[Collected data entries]
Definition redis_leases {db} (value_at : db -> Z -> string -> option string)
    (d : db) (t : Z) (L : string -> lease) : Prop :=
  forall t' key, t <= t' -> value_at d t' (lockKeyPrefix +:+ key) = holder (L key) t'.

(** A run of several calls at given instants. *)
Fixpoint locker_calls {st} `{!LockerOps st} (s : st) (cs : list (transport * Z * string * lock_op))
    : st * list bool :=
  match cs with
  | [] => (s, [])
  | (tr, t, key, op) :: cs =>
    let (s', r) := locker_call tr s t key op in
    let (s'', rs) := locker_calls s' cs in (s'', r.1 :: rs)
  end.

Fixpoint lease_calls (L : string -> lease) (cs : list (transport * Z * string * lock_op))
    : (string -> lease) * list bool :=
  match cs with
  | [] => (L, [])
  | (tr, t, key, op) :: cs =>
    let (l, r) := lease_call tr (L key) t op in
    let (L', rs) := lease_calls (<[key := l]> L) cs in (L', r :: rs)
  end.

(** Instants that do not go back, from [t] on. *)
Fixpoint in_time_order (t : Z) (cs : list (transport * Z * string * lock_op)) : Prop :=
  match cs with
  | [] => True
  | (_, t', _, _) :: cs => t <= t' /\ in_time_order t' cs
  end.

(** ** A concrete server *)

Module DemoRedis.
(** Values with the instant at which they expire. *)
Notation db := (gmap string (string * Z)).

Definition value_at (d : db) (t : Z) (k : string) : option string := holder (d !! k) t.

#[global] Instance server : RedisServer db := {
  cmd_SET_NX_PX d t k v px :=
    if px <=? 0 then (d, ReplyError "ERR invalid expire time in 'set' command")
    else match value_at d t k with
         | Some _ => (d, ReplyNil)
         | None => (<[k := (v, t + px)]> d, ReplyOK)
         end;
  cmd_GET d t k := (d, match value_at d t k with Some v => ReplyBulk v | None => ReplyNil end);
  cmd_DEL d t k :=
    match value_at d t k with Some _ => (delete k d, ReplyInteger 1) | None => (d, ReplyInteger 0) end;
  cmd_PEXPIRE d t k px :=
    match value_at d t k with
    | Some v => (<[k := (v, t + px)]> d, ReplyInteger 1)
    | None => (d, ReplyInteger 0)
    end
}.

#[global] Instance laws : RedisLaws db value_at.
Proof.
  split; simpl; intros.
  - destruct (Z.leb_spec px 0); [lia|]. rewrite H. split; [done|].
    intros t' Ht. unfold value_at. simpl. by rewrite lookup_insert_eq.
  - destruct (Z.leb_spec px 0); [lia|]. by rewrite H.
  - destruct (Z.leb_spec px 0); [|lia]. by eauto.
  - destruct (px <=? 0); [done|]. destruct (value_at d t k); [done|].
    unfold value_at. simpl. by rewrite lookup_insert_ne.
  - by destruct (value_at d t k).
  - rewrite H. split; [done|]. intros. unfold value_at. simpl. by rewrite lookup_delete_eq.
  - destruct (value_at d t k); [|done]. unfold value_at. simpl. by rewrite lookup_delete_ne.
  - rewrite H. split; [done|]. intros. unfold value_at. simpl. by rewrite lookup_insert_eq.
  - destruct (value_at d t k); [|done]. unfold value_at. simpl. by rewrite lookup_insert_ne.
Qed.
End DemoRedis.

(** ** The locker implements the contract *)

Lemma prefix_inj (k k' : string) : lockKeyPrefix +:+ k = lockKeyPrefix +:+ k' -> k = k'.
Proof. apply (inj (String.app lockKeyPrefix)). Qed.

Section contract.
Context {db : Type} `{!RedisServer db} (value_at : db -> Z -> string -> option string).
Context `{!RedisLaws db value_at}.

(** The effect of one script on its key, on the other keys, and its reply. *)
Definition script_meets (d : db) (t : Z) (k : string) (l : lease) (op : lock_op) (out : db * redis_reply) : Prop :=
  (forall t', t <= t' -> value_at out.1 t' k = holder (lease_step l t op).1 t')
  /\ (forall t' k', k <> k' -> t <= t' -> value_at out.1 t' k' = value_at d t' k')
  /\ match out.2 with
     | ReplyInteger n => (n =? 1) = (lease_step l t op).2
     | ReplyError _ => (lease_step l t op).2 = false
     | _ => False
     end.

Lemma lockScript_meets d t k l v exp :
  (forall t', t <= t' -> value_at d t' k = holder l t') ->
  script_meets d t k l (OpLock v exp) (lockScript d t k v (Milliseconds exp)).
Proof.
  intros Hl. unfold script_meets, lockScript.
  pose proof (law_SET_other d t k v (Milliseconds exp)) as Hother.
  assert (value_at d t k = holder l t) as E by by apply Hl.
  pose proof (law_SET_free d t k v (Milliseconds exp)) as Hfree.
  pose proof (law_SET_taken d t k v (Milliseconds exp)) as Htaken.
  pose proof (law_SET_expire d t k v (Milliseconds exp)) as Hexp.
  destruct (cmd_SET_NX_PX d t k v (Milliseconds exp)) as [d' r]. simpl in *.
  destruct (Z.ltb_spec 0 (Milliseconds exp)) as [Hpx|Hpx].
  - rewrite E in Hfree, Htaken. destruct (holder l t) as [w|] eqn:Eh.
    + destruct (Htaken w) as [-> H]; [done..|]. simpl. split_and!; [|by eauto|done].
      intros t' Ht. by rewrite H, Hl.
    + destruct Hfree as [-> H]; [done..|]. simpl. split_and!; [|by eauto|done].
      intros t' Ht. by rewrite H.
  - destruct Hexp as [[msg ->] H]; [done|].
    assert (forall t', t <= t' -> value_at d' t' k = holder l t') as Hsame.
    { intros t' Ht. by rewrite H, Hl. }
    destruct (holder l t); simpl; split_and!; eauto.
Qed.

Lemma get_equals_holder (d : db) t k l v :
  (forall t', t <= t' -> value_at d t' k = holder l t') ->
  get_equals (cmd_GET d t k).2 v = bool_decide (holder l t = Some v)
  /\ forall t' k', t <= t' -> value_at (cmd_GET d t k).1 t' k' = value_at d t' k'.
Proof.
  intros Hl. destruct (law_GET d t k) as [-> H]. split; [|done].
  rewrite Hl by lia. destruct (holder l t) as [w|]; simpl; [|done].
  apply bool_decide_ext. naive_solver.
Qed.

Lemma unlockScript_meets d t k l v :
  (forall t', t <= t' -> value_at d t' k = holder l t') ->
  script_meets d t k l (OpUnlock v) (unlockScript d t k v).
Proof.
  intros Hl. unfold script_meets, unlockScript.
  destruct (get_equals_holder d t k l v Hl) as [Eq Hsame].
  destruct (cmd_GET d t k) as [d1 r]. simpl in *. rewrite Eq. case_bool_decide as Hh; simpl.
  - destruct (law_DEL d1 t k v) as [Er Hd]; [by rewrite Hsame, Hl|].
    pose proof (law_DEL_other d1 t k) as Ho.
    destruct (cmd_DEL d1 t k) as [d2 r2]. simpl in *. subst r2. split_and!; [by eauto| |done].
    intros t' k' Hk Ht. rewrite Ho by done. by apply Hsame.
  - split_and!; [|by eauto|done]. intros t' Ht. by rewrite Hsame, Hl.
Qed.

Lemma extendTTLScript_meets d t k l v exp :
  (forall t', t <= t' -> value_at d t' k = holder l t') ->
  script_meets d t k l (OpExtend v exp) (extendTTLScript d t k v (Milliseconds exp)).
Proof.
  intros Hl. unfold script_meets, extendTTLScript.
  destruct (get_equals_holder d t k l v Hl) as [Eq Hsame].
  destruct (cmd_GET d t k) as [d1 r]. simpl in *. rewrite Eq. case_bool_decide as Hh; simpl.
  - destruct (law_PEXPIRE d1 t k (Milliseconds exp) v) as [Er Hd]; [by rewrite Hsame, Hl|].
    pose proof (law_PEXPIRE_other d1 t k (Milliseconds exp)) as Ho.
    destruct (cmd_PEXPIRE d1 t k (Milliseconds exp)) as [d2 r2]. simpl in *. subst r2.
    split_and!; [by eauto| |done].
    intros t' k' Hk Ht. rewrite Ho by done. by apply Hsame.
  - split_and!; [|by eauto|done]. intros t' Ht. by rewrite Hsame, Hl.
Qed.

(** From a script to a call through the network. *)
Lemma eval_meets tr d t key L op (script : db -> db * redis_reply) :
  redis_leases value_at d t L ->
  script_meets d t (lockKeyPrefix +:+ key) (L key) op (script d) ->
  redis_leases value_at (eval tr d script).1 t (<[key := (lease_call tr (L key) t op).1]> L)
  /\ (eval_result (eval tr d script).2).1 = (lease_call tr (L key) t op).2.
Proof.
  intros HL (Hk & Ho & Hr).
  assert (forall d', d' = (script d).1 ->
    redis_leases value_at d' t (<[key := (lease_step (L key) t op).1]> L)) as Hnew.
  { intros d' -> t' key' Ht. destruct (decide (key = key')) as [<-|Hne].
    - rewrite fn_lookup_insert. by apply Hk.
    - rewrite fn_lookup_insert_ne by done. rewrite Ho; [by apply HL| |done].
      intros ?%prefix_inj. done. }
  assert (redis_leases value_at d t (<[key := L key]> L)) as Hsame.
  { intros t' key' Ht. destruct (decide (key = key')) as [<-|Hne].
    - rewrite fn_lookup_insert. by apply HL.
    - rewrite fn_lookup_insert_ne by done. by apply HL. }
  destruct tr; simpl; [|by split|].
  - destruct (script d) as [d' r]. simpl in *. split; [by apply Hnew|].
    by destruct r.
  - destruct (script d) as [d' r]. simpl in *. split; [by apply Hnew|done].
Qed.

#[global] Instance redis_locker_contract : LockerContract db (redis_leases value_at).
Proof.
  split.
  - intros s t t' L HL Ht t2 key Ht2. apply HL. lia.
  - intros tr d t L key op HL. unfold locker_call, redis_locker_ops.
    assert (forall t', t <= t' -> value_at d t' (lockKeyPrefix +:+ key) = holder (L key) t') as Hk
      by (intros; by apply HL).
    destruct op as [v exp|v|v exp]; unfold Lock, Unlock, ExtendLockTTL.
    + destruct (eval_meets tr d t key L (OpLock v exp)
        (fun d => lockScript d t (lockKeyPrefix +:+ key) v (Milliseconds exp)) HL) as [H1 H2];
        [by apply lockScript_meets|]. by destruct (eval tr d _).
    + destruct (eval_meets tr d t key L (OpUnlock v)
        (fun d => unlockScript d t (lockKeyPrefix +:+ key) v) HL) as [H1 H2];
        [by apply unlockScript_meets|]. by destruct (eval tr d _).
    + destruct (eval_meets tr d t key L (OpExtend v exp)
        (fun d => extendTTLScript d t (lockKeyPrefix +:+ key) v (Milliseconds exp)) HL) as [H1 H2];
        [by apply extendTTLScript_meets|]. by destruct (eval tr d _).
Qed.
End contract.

## What is expected
In the records above, locate the line that contains "key) t op).2.". Repeat it and every line after it, exactly, and nothing else.

## Solution for this exercise
  /\ (eval_result (eval tr d script).2).1 = (lease_call tr (L key) t op).2.
Proof.
  intros HL (Hk & Ho & Hr).
  assert (forall d', d' = (script d).1 ->
    redis_leases value_at d' t (<[key := (lease_step (L key) t op).1]> L)) as Hnew.
  { intros d' -> t' key' Ht. destruct (decide (key = key')) as [<-|Hne].
    - rewrite fn_lookup_insert. by apply Hk.
    - rewrite fn_lookup_insert_ne by done. rewrite Ho; [by apply HL| |done].
      intros ?%prefix_inj. done. }
  assert (redis_leases value_at d t (<[key := L key]> L)) as Hsame.
  { intros t' key' Ht. destruct (decide (key = key')) as [<-|Hne].
    - rewrite fn_lookup_insert. by apply HL.
    - rewrite fn_lookup_insert_ne by done. by apply HL. }
  destruct tr; simpl; [|by split|].
  - destruct (script d) as [d' r]. simpl in *. split; [by apply Hnew|].
    by destruct r.
  - destruct (script d) as [d' r]. simpl in *. split; [by apply Hnew|done].
Qed.

#[global] Instance redis_locker_contract : LockerContract db (redis_leases value_at).
Proof.
  split.
  - intros s t t' L HL Ht t2 key Ht2. apply HL. lia.
  - intros tr d t L key op HL. unfold locker_call, redis_locker_ops.
    assert (forall t', t <= t' -> value_at d t' (lockKeyPrefix +:+ key) = holder (L key) t') as Hk
      by (intros; by apply HL).
    destruct op as [v exp|v|v exp]; unfold Lock, Unlock, ExtendLockTTL.
    + destruct (eval_meets tr d t key L (OpLock v exp)
        (fun d => lockScript d t (lockKeyPrefix +:+ key) v (Milliseconds exp)) HL) as [H1 H2];
        [by apply lockScript_meets|]. by destruct (eval tr d _).
    + destruct (eval_meets tr d t key L (OpUnlock v)
        (fun d => unlockScript d t (lockKeyPrefix +:+ key) v) HL) as [H1 H2];
        [by apply unlockScript_meets|]. by destruct (eval tr d _).
    + destruct (eval_meets tr d t key L (OpExtend v exp)
        (fun d => extendTTLScript d t (lockKeyPrefix +:+ key) v (Milliseconds exp)) HL) as [H1 H2];
        [by apply extendTTLScript_meets|]. by destruct (eval tr d _).
Qed.
End contract.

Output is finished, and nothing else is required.